Formatting dos and don’ts
- Make sure your chart looks good in all the dimensions it might be seen (if it’s published on a website site or a blog, for example, be sure to make sure it’s legible when viewed on a phone)
- Round displayed numbers to a useful precision (i.e. 57, not 57.03)
- Add labels and annotations to emphasize important points
- Give your chart a title that clearly explains what it’s showing
- Use the same colors for overlapping data
- Forget to label your axes
- Necessarily use the default labels for your axes
- Accept mediocre charts made by big organizations—download the data and make your own better version!
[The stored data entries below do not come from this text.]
(** Allocating a byte string of [n] bytes when the allocator gives out at
    most [room] bytes at once; the empty byte string is never allocated. *)
Definition alloc_bytes (room n : Z) : option exn :=
  if BYTES_MAX <? n then Some (OverflowError "byte string is too large")
  else if (0 <? n) && (room <? n) then Some MemoryError
  else None.

Definition file_read (room : Z) (arg : option Z) (f : FileObject)
  : FileObject * result bytes :=
  let n := match arg with None => -1 | Some n => n end in
  if (n <? - SSIZE_MAX - 1) || (SSIZE_MAX <? n) then
    (f, Raise (OverflowError "cannot fit 'int' into an index-sized integer"))
  else if n <? -1 then
    (f, Raise (ValueError "read length must be non-negative or -1"))
  else if f_closed f then (f, Raise (ValueError "read of closed file"))
  else
    let rest := skipn (f_pos f) (f_data f) in
    match alloc_bytes room (if n =? -1 then len rest else n) with
    | Some e => (f, Raise e)
    | None =>
        let out := if n =? -1 then rest
                   else firstn (Z.to_nat (Z.min n (len rest))) rest in
        (mkFile (f_data f) (f_pos f + List.length out) false, Ok out)
    end.

Definition file_close (f : FileObject) : FileObject :=
  mkFile (f_data f) (f_pos f) true.

Definition FileObject_adapter (room : Z) : StreamAdapter FileObject := {|
  stream_read := file_read room;
  stream_close := file_close
|}.
(** C8. [onDrop] reads only the first of the accepted files: once its
    text is read, [code] is exactly that text, whatever it was before,
    and no other file is read; with no accepted file, nothing is read
    and [code] is left as it was. *)
Theorem onDrop_reads_first_file
  (net : Request -> Settled Response) (s : State) :
  (forall (file : File) (rest : list File) (contents : string),
     text file = Fulfilled contents ->
     fire net (Drop (file :: rest)) s =
       mkRun (mkState contents (url s) (stack s) false (isScraping s))
         [Did (SetIsDraggingFile false);
          Called (FileText file);
          Did (SetCode contents);
          Did (SetTimeoutFocus 50)]
         (inr tt)) /\
  fire net (Drop []) s =
    mkRun (mkState (code s) (url s) (stack s) false (isScraping s))
      [Did (SetIsDraggingFile false)]
      (inr tt).
Proof.
  split; [| reflexivity].
  intros file rest contents Htext. unfold fire; simpl. now rewrite Htext.
Qed.
(** * Client-side scripts of the MLC site: a shallow embedding

    The repository holds three browser scripts:
    - the partial includer (header and footer fragments, [js/includes.js]),
    - the GitHub statistics loader ([js/github-stats.js]),
    - the blog loader ([BlogLoader], second half of [js/includes.js]).

    JavaScript strings are embedded as [string]: a character stands for one
    code unit in the range 0..255.  Numbers that the scripts only use as
    integers are embedded as [Z]; the two quotients of [formatNumber] are
    binary64 values ([spec_float], precision 53).  The browser (network, DOM
    parser, [Date]) is an explicit argument of every function that uses it. *)

From Stdlib Require Import ZArith List String Ascii Bool Lia Arith.
From Stdlib Require Import DecimalString Permutation Sorted.
From Stdlib Require Import Floats.SpecFloat.
From Equations Require Import Equations.
Import ListNotations.

Set Implicit Arguments.

(* ===================================================================== *)
(** ** JavaScript strings *)
(* ===================================================================== *)

Module JS.

Local Open Scope string_scope.
Local Open Scope nat_scope.

(** [\s] on the code units 0..255: TAB, LF, VT, FF, CR, space, NBSP. *)
Definition is_space (c : ascii) : bool :=
  let n := nat_of_ascii c in
  ((9 <=? n) && (n <=? 13)) || (n =? 32) || (n =? 160).

(** [\d] *)
Definition is_digit (c : ascii) : bool :=
  let n := nat_of_ascii c in (48 <=? n) && (n <=? 57).

(** [\w] is [A-Za-z0-9_]. *)
Definition is_word (c : ascii) : bool :=
  let n := nat_of_ascii c in
  ((65 <=? n) && (n <=? 90)) || ((97 <=? n) && (n <=? 122))
  || is_digit c || (n =? 95).

Definition is_slash (c : ascii) : bool := Ascii.eqb c "/"%char.

(** [String.prototype.toLowerCase] on the code units 0..255: A-Z, and the
    Latin-1 capitals 192..222 apart from the multiplication sign 215. *)
Definition lower_char (c : ascii) : ascii :=
  let n := nat_of_ascii c in
  if ((65 <=? n) && (n <=? 90))
     || ((192 <=? n) && (n <=? 222) && negb (n =? 215))
  then ascii_of_nat (n + 32) else c.

Fixpoint toLowerCase (s : string) : string :=
  match s with
  | EmptyString => EmptyString
  | String c t => String (lower_char c) (toLowerCase t)
  end.

(** [String.prototype.toUpperCase] on ASCII text (the loader upper-cases
    the first letter of a category name). *)
Definition upper_char (c : ascii) : ascii :=
  let n := nat_of_ascii c in
  if (97 <=? n) && (n <=? 122) then ascii_of_nat (n - 32) else c.

Fixpoint toUpperCase (s : string) : string :=
  match s with
  | EmptyString => EmptyString
  | String c t => String (upper_char c) (toUpperCase t)
  end.

Definition startsWith (s p : string) : bool := prefix p s.

(** [s.includes(needle)] *)
Fixpoint includes (s needle : string) : bool :=
  prefix needle s
  || match s with
     | EmptyString => false
     | String _ t => includes t needle
     end.

(** [s.substring(0, n)] *)
Definition take (n : nat) (s : string) : string := substring 0 n s.

(** [s.slice(n)] / [s.substring(n)] for [0 <= n] *)
Fixpoint drop (n : nat) (s : string) : string :=
  match n, s with
  | O, _ => s
  | S n', String _ t => drop n' t
  | S _, EmptyString => EmptyString
  end.

Definition endsWith (s suffix : string) : bool :=
  (length suffix <=? length s)
  && String.eqb (drop (length s - length suffix) s) suffix.

Fixpoint trimStart (s : string) : string :=
  match s with
  | String c t => if is_space c then trimStart t else s
  | EmptyString => EmptyString
  end.

Fixpoint trimEnd (s : string) : string :=
  match s with
  | EmptyString => EmptyString
  | String c t =>
      let t' := trimEnd t in
      if is_space c && String.eqb t' "" then "" else String c t'
  end.

Definition trim (s : string) : string := trimEnd (trimStart s).

(** [s.padStart(2, '0')] *)
Definition padStart2 (s : string) : string :=
  match length s with
  | 0 => "00"
  | 1 => "0" ++ s
  | _ => s
  end.
(** * BAX algorithms: a shallow embedding of [bax/alg/algorithms.py]

    The Python module defines a pull-based execution protocol
    ([Algorithm.run_algorithm_on_f] with [get_next_x] and
    [get_output_from_exe_path]) and several variants; the largest one is
    [Dijkstras], a lazy-deletion uniform-cost search whose edge costs are
    obtained from a caller-supplied evaluator that queries the oracle.

    Conventions of the embedding.
    - Python numbers used as costs are exact integers ([Z]); [float("inf")]
      is the extra constructor [Inf] of [ecost].
    - The oracle and the edge-cost evaluator may be stochastic: they thread
      an abstract world state [W] (random generators and the like).
    - A Python exception is a value [Raise e] of [outcome]; loops are step
      functions on a state record, iterated [n] times by [iter_steps]. *)

From Stdlib Require Import ZArith Lia QArith Qround Qminmax PrimFloat.
From stdpp Require Import base tactics option list numbers strings.

Local Open Scope Z_scope.
Local Open Scope nat_scope.

(** ** Exceptions and results *)

Inductive exn : Type :=
  | AssertionError
  | IndexError
  | TypeError
  | AttributeError
  | ValueError
  | RuntimeError (msg : string).

Inductive outcome (A : Type) : Type :=
  | Return (a : A)
  | Raise (e : exn).
Arguments Return {A} a.
Arguments Raise {A} e.

(** [iter_steps n step s]: the state after [n] steps of a loop. *)
Fixpoint iter_steps {S : Type} (n : nat) (step : S → S) (s : S) : S :=
  match n with
  | O => s
  | Datatypes.S n' => iter_steps n' step (step s)
  end.

(** ** Execution path: [Namespace(x=[], y=[])] *)

Record exe_path (X Y : Type) : Type := Namespace {
  path_x : list X;   (* exe_path.x *)
  path_y : list Y    (* exe_path.y *)
}.
Arguments Namespace {X Y} path_x path_y.
Arguments path_x {X Y} e.
Arguments path_y {X Y} e.

Definition empty_path {X Y : Type} : exe_path X Y := Namespace [] [].

(** [exe_path.x.append(x); exe_path.y.append(y)] *)
Definition append_pair {X Y : Type} (e : exe_path X Y) (x : X) (y : Y)
  : exe_path X Y :=
  Namespace (path_x e ++ [x]) (path_y e ++ [y]).

(** [exe_path.x.extend(xs); exe_path.y.extend(ys)] *)
Definition extend_path {X Y : Type} (e : exe_path X Y) (xs : list X)
  (ys : list Y) : exe_path X Y :=
  Namespace (path_x e ++ xs) (path_y e ++ ys).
Quartz’s advice for great charts
“Keep it simple and think about your audience.”—Amanda Shendruk, Things reporter
“The chart should be enough to make your point.”—Niharika Sharma, Quartz India reporter
“If your chart looks funky, try transposing the data.”—Courtney Vinopal, breaking news reporter
“If your chart looks a little ‘too much,’ reduce the number of things you are including in one chart.”—Tripti Lahiri, Asia bureau chief
”Check to see when the data was collected, and if it’s revised over time. Preliminary data can be smoothed out by finding a weekly, monthly, or annual average.”—Nate DiCamillo, economics reporter
“Make more charts than you need! Sometimes your dataset can answer questions you didn’t even think to ask or show you trends you didn’t set out looking for. Try charting the data in different ways (on different time scales, comparing different variables, etc.). You might spot something that didn’t pop out at you when you were just looking at rows of cells on an Excel sheet.” —Nico Rivero, reporter
“Don’t assume everyone can see what you see—check the chart for accessibility, including color blindness.”—Clarisa Diaz, Things reporter
“See if you can inject some fun into the chart without breaking the overall format.”—Adario Strange, media and entertainment reporter
“Show what you’re making to someone else and have them explain it back to you to ensure it shows what you’re trying to show.” —David Yanofsky, Things editor
Some great chart tools
- 8 tips to improve your charts
- Datawrapper: This is the charting tool we currently use for most of Quartz’s charts.
- Flourish: Another great charting tool.
- Fundamentals of Data Visualization: A comprehensive, free online guidebook.
- The Wall Street Journal Guide to Information Graphics: A terrific beginners guide to charting dos and don’ts.
- The Visual Display of Quantitative Information: This classic book on charting aesthetics is a must read for serious data visualizers.
- Visualize This: This practical guide to modern data visualization rules and techniques is fun and instructive.
Hope your weekend is off the charts,
—David Yanofsky, Things editor (knows most things are better as a bar chart)
with Quartz Staff
Compiled by Alex Ossola, membership editor
One 📈 thing
The following chart has at least 5 elements that can be improved. Can you guess what they are?
Here’s what they are, from top to bottom:
- The title is inaccurate—not all countries had declining rates of alcohol consumption over the stated timeframe. And it doesn’t say what the liters apply to—per person per year? per person per month? per country? Unclear.
- The data’s unit is best on or near the y axis, not in the title.
- The number of ticks on the y axis can be reduced so that the grid lines are easier to follow.
- The colors of the lines are too similar, making them hard to differentiate.
- The labels are clearer if they’re next to the lines, in order, not alphabetized at the top of the chart.